Definition resv_gc (done : FenceId -> bool) (r : Resv) : Resv :=
  mkResv (List.filter (fun f => negb (done f)) (write r)) (List.filter (fun f => negb (done f)) (read r)).

Definition resv_is_empty (r : Resv) : bool :=
  bool_decide (length (write r) = 0%nat) && bool_decide (length (read r) = 0%nat).

Definition merge (done : FenceId -> bool) (a b : Fence) : Fence := from_ids (pending done a ++ pending done b).

Definition syncobj_export (done : FenceId -> bool) (links : list Point) (b : Z) : option Fence :=
  if bool_decide (length links = 0%nat) && (b =? 0) then None
  else Some (from_ids (flat_map (fun q => pending done (fence q)) links)).

(** ** Fences as sets of ids *)
Definition ids_of (x : Fence) : list FenceId :=
  match x with Signaled => [] | One f => [f] | All v => v end.

(** 0 never names a fence. *)
Definition real (ids : list FenceId) : Prop := Forall (fun f => f <> 0) ids.
Definition real_fence (x : Fence) : Prop := real (ids_of x).

(** Fences are never taken back. *)
Definition later (done done' : FenceId -> bool) : Prop := forall f, done f = true -> done' f = true.

#[export] Instance later_preorder : PreOrder later.
Proof. split; [by intros d f|]. intros a b c H1 H2 f Hf. by apply H2, H1. Qed.

Lemma is_done_ids done x : is_done done x = forallb done (ids_of x).
Proof. destruct x; cbn; by rewrite ?andb_true_r. Qed.

Lemma pending_ids done x : pending done x = List.filter (fun f => negb (done f)) (ids_of x).
Proof. destruct x; cbn; [done| |done]. by destruct (done f). Qed.

Lemma forallb_In (d : Z -> bool) l : forallb d l = true <-> forall f, f ∈ l -> d f = true.
Proof. rewrite forallb_forall. by setoid_rewrite list_elem_of_In. Qed.

Lemma forallb_ext_In (d : Z -> bool) l l' : (forall f, f ∈ l <-> f ∈ l') -> forallb d l = forallb d l'.
Proof. intros H. apply eq_true_iff_eq. rewrite !forallb_In. by setoid_rewrite H. Qed.

(** Waiting for what is pending now is waiting for everything. *)
Lemma forallb_pending done done' l :
  later done done' -> forallb done' (List.filter (fun f => negb (done f)) l) = forallb done' l.
Proof.
  intros H. induction l as [|f l IH]; [done|]. cbn. destruct (done f) eqn:E; cbn.
  - by rewrite (H f E), IH.
  - by rewrite IH.
Qed.

Lemma done_pending done done' x : later done done' -> forallb done' (pending done x) = is_done done' x.
Proof. intros H. by rewrite pending_ids, forallb_pending, is_done_ids. Qed.

Lemma is_done_later done done' x : later done done' -> is_done done x = true -> is_done done' x = true.
Proof. intros H. rewrite !is_done_ids, !forallb_In. eauto. Qed.

Lemma dedup_In l f : f ∈ dedup l <-> f ∈ l.
Proof.
  induction l as [|x [|y l] IH]; [done|done|]. cbn [dedup] in *. destruct (Z.eqb_spec x y) as [->|Hne].
  - rewrite IH. set_solver.
  - rewrite elem_of_cons, IH. set_solver.
Qed.

Lemma ids_from ids : exists l, ids_of (from_ids ids) = l /\ forall f, f ∈ l <-> f ∈ ids /\ f <> 0.
Proof.
  unfold from_ids. set (l := dedup _).
  assert (forall f, f ∈ l <-> f ∈ ids /\ f <> 0) as Hl.
  { intros f. unfold l. rewrite dedup_In, merge_sort_Permutation, list_elem_of_In, filter_In, <- list_elem_of_In.
    by rewrite negb_true_iff, Z.eqb_neq. }
  exists l. split; [|done]. destruct l as [|x [|y l']]; done.
Qed.

(** [from_ids] is the conjunction of its fences. *)
Lemma done_from done ids : real ids -> is_done done (from_ids ids) = forallb done ids.
Proof.
  intros Hr. rewrite is_done_ids. destruct (ids_from ids) as (l & -> & Hl). apply forallb_ext_In. intros f. rewrite Hl.
  unfold real in Hr. rewrite Forall_forall in Hr. naive_solver.
Qed.

Lemma real_from ids : real_fence (from_ids ids).
Proof. unfold real_fence, real. destruct (ids_from ids) as (l & -> & Hl). apply Forall_forall. intros f Hf. by apply Hl. Qed.

Lemma real_pending done x : real_fence x -> real (pending done x).
Proof.
  unfold real_fence, real. rewrite pending_ids, !Forall_forall. intros H f Hf.
  rewrite list_elem_of_In, filter_In, <- list_elem_of_In in Hf. naive_solver.
Qed.

(** A normalised fence lists every id once, in ascending order. *)
Lemma dedup_hd x y l : x < y -> Sorted Z.le (y :: l) -> HdRel Z.lt x (dedup (y :: l)).
Proof.
  intros Hxy. revert y Hxy. induction l as [|w l IH]; intros y Hxy Hs; [by repeat constructor|]. cbn [dedup].
  destruct (Z.eqb_spec y w) as [<-|]; [|by constructor]. apply IH; [done|]. by inversion Hs.
Qed.

Lemma dedup_sorted l : Sorted Z.le l -> Sorted Z.lt (dedup l).
Proof.
  induction l as [|x [|y l] IH]; intros H; [constructor|by repeat constructor|]. inversion H as [|? ? Hs Hx]; subst.
  cbn [dedup]. destruct (Z.eqb_spec x y) as [->|Hne]; [by apply IH|]. constructor; [by apply IH|].
  inversion Hx; subst. apply dedup_hd; [lia|done].
Qed.

(** ** Chains *)
Definition before (p q : Point) : Prop := point p < point q.

Record wf (p : Payload) : Prop := {
  wf_sorted : StronglySorted before (chain p);
  wf_base : 0 <= base p;
  wf_points : Forall (fun q => 0 <= point q) (chain p);
  wf_real : Forall (fun q => real_fence (fence q)) (chain p) }.

Lemma query_from_max done v l : v <= query_from done v l.
Proof.
  revert v. induction l as [|q l IH]; intros v; cbn; [lia|]. destruct (is_done _ _); cbn; [|lia].
  specialize (IH (Z.max v (point q))). lia.
Qed.

(** The links before the looked-up one have smaller points. *)
Lemma point_position_spec pt l i :
  position pt l = Some i ->
  exists l1 q l2, l = l1 ++ q :: l2 /\ length l1 = i /\ pt <= point q /\ Forall (fun p => point p < pt) l1.
Proof.
  revert i. induction l as [|q l IH]; intros i; cbn; [done|]. destruct (Z.leb_spec pt (point q)) as [H|H].
  - intros [= <-]. by exists [], q, l.
  - intros (j & Hj & ->)%fmap_Some. destruct (IH j Hj) as (l1 & q' & l2 & -> & <- & H1 & H2).
    exists (q :: l1), q', l2. split; [done|]. split; [done|]. split; [done|by constructor].
Qed.

Lemma position_none pt l : position pt l = None -> Forall (fun p => point p < pt) l.
Proof.
  induction l as [|q l IH]; cbn; [constructor|]. destruct (Z.leb_spec pt (point q)); [done|].
  intros Hn%fmap_None. constructor; [done|by apply IH].
Qed.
::::::
● **TASK**:
Where a line above holds the word "length", copy it.

● **RESPONSE TO THIS EXERCISE**:
  bool_decide (length (write r) = 0%nat) && bool_decide (length (read r) = 0%nat).
  if bool_decide (length links = 0%nat) && (b =? 0) then None
  exists l1 q l2, l = l1 ++ q :: l2 /\ length l1 = i /\ pt <= point q /\ Forall (fun p => point p < pt) l1.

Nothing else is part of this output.